_Work order_
From the records below, transcribe only the lines running from the one with "(within_span T GLOBAL" through the one with "->]|[[= -> ?]|[= ->]]]%rules_keys; done.". Keep both of those end lines.

_Stored data entries_
• • • • •
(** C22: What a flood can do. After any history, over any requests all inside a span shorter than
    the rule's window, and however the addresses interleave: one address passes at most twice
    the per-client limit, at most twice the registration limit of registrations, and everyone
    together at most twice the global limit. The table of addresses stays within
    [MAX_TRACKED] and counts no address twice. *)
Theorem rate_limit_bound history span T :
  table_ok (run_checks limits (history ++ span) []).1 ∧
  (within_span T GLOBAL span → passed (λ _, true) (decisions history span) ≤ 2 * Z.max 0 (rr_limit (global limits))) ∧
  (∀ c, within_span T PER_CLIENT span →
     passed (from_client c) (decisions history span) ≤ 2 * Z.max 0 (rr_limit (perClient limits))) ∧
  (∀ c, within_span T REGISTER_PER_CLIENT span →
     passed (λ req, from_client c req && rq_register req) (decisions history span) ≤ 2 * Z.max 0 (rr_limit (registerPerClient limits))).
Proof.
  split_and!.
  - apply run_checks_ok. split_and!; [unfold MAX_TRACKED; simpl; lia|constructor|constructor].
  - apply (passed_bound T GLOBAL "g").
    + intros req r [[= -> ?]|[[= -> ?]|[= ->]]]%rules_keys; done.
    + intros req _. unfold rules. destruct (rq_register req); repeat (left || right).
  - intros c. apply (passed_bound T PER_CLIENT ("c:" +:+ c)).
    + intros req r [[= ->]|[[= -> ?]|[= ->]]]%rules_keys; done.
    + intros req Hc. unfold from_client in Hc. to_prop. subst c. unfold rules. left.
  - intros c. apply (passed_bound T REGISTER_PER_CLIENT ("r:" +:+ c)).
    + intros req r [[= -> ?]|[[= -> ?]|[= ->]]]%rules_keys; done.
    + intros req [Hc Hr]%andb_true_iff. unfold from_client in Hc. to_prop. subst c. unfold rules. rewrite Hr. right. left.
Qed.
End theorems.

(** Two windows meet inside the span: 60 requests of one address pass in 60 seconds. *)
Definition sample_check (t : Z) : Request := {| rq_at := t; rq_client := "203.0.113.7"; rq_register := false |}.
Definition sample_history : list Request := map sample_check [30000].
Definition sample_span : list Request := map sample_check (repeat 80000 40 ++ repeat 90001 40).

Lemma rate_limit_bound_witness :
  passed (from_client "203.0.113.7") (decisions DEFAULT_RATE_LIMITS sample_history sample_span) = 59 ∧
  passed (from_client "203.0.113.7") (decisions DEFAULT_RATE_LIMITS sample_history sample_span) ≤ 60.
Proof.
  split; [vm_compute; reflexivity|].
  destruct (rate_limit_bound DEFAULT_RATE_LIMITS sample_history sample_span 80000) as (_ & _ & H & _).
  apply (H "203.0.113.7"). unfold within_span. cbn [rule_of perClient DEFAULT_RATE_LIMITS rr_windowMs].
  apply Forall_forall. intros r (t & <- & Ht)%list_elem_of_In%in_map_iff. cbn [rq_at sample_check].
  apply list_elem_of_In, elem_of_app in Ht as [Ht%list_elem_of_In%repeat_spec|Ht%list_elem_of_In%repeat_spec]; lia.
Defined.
• • • • •
_Solution for this task_
  (within_span T GLOBAL span → passed (λ _, true) (decisions history span) ≤ 2 * Z.max 0 (rr_limit (global limits))) ∧
  (∀ c, within_span T PER_CLIENT span →
     passed (from_client c) (decisions history span) ≤ 2 * Z.max 0 (rr_limit (perClient limits))) ∧
  (∀ c, within_span T REGISTER_PER_CLIENT span →
     passed (λ req, from_client c req && rq_register req) (decisions history span) ≤ 2 * Z.max 0 (rr_limit (registerPerClient limits))).
Proof.
  split_and!.
  - apply run_checks_ok. split_and!; [unfold MAX_TRACKED; simpl; lia|constructor|constructor].
  - apply (passed_bound T GLOBAL "g").
    + intros req r [[= -> ?]|[[= -> ?]|[= ->]]]%rules_keys; done.
    + intros req _. unfold rules. destruct (rq_register req); repeat (left || right).
  - intros c. apply (passed_bound T PER_CLIENT ("c:" +:+ c)).
    + intros req r [[= ->]|[[= -> ?]|[= ->]]]%rules_keys; done.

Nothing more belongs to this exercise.